The light bulb sign is a radiological finding observed on plain radiographs in the context of posterior shoulder dislocation. It refers to the abnormal, rounded appearance of the humeral head, which resembles a "light bulb," due to internal rotation of the arm following dislocation.

==Pathophysiology==
In posterior shoulder dislocation, the humeral head is displaced posteriorly out of the glenoid cavity. This injury is frequently associated with internal rotation where the humeral head rotates internally, altering its usual elliptical contour to a more rounded shape, creating the "light bulb" appearance. On anteroposterior (AP) radiographs, the humeral head no longer overlaps the glenoid, further emphasizing its abnormal shape.

==Causes==
Posterior shoulder dislocations typically result from trauma such as seizures or electric shocks, which cause forceful contraction of the internal rotator muscles of the shoulder.

==Imaging features==
===Plain radiography===
The light bulb sign is best observed on an AP radiograph of the shoulder.
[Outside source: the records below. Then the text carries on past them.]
(* ===== verification/Startup.v ===== *)
(** * Starting the processes (src/cmd/coordinator, src/cmd/worker)

    The coordinator's flags and its decision about fencing (config.go,
    [openFenceStore] of main.go), and what a process that started is known to
    have. What the process then does is in file Processes. *)

From S2P Require Import Prelude Json Libs LockManager Fencing SaferTypes Effects Client.
From S2P Require Import LocalEnv FenceStore Coordinator MongoStore RemoteGuard Worker.
Open Scope string_scope.

Module CoordinatorMain.

Record Config := mkConfig {
  Address : string;
  LeaseDuration : Z;
  SweepInterval : Z;
  AllowUnfenced : bool }.

(** [parsed] are the values of the flags after [fs.Parse]. *)
Definition parseConfig (parsed : result Config) : result Config :=
  c ← parsed;
  _ ← fail_if (bool_decide (LeaseDuration c ≤ 0)%Z) "coordinator: -lease must be positive";
  _ ← fail_if (bool_decide (SweepInterval c ≤ 0)%Z) "coordinator: -sweep must be positive";
  Ok c.

Section fences.
Context (ParseDuration : string → result Z) (Getenv : string → string).
(** [mongofence.Open] of a database. *)
Context {Store : Type} (Open : string → string → Z → result Store).

(** [Ok None]: the coordinator serves without a fence store. *)
Definition openFenceStore (cfg : Config) : result (option Store) :=
  match MongoStore.ConfigFromEnv ParseDuration Getenv with
  | Err e => Err (EWrap "MongoDB configuration" e)
  | Ok None =>
      if AllowUnfenced cfg then Ok None
      else Err (EMsg ("SAFER_MONGO_URI is not set; a production coordinator refuses to start without a durable " +:+
        "fencing store (pass -allow-unfenced to override for local development or " +:+
        "lock-semantics-only testing -- this gives NO stale-writer protection)"))
  | Ok (Some mongoCfg) =>
      match Open (cfg_URI mongoCfg) (cfg_Database mongoCfg) (cfg_Timeout mongoCfg) with
      | Ok store => Ok (Some store)
      | Err e =>
          if AllowUnfenced cfg then Ok None else Err (EWrap "opening the fence store" e)
      end
  end.

End fences.
End CoordinatorMain.

Import CoordinatorMain.

(** What the environment's MongoDB configuration is once it is accepted. *)
Lemma mongo_config_wf ParseDuration Getenv c :
  MongoStore.ConfigFromEnv ParseDuration Getenv = Ok (Some c) →
  cfg_URI c ≠ "" ∧ cfg_Database c ≠ "" ∧ (0 < cfg_Timeout c)%Z ∧ (0 < cfg_TransactionTimeout c)%Z.
Proof.
  unfold MongoStore.ConfigFromEnv. destruct (decide _) as [|Hu]; [done|].
  destruct (envTimeout _ _) as [t|]; [|done]. cbn.
  destruct (envTransactionTimeout _ _) as [tt|]; [|done]. cbn. intros [= <-].
  unfold withDefaults, second_ns. cbn. split; [done|]. split_and!; case_decide; try done; lia.
Qed.

Lemma coordinator_config_wf ParseDuration Getenv c :
  Remote.ConfigFromEnv ParseDuration Getenv = Ok (Some c) →
  Remote.Address c ≠ "" ∧ (0 < Remote.Timeout c)%Z.
Proof.
  unfold Remote.ConfigFromEnv. destruct (decide _) as [|Ha]; [done|].
  destruct (decide _) as [|Hr]; [by intros [= <-]|].
  destruct (ParseDuration _) as [d|e]; [|done]. destruct (decide (d ≤ 0)%Z); [done|].
  intros [= <-]. cbn. split; [done|lia].
Qed.

(** C39. Processes fail closed: a worker that starts has positive intervals, at
    least one authentication slot, a MongoDB and a coordinator to talk to with
    positive deadlines; a coordinator that starts has positive lease and sweep
    intervals, and serves without durable fences only if it was told to. *)
Theorem startup_fails_closed ParseDuration Getenv {Store} (Open : string → string → Z → result Store)
    parsedWorker parsedCoordinator :
  (∀ c, Worker.parseConfig ParseDuration Getenv parsedWorker = Ok c →
     (0 < Worker.ShutdownTimeout c)%Z ∧ (0 < Worker.ReadinessInterval c)%Z ∧
     (1 ≤ Worker.AuthConcurrency c)%Z ∧
     Worker.lim_cap (Worker.newAuthLimiter (Worker.AuthConcurrency c)) =
       Z.to_nat (Worker.AuthConcurrency c) ∧
     cfg_URI (Worker.Mongo c) ≠ "" ∧ (0 < cfg_Timeout (Worker.Mongo c))%Z ∧
     (0 < cfg_TransactionTimeout (Worker.Mongo c))%Z ∧
     Remote.Address (Worker.Coordinator c) ≠ "" ∧ (0 < Remote.Timeout (Worker.Coordinator c))%Z) ∧
  (∀ c, parseConfig parsedCoordinator = Ok c →
     (0 < LeaseDuration c)%Z ∧ (0 < SweepInterval c)%Z ∧
     (AllowUnfenced c = false → openFenceStore ParseDuration Getenv Open c ≠ Ok None)).
Proof.
  split.
  - intros c. unfold Worker.parseConfig. destruct parsedWorker as [fl|e]; [|done]. cbn.
    destruct (bool_decide_reflect (Worker.fl_shutdownTimeout fl ≤ 0)%Z) as [|H1]; [done|].
    destruct (bool_decide_reflect (Worker.fl_readinessInterval fl ≤ 0)%Z) as [|H2]; [done|].
    destruct (bool_decide_reflect (Worker.fl_authConcurrency fl ≤ 0)%Z) as [|H3]; [done|]. cbn.
    destruct (MongoStore.ConfigFromEnv _ _) as [[mc|]|] eqn:Hm; [|done..]. cbn.
    destruct (Remote.ConfigFromEnv _ _) as [[cc|]|] eqn:Hc; [|done..]. cbn. intros [= <-]. cbn.
    apply mongo_config_wf in Hm. apply coordinator_config_wf in Hc.
    rewrite decide_False by lia. split_and!; try tauto; try lia.
  - intros c. unfold parseConfig. destruct parsedCoordinator as [c0|e]; [|done]. cbn.
    destruct (bool_decide_reflect (LeaseDuration c0 ≤ 0)%Z) as [|H1]; [done|].
    destruct (bool_decide_reflect (SweepInterval c0 ≤ 0)%Z) as [|H2]; [done|]. cbn. intros [= <-].
    split; [lia|]. split; [lia|]. intros Ha. unfold openFenceStore. rewrite Ha.
    by repeat case_match.
Qed.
Key features include:

- Rounded humeral head: The humeral head appears symmetrically rounded, resembling a light bulb due to internal rotation.
- Loss of normal glenohumeral overlap: The humeral head is posteriorly displaced, disrupting the alignment with the glenoid cavity.
- Rim sign: Widening of the joint space (>6 mm) between the medial edge of the humeral head and the glenoid. This sign is not specific to posterior dislocation, and can occur also in hemarthrosis.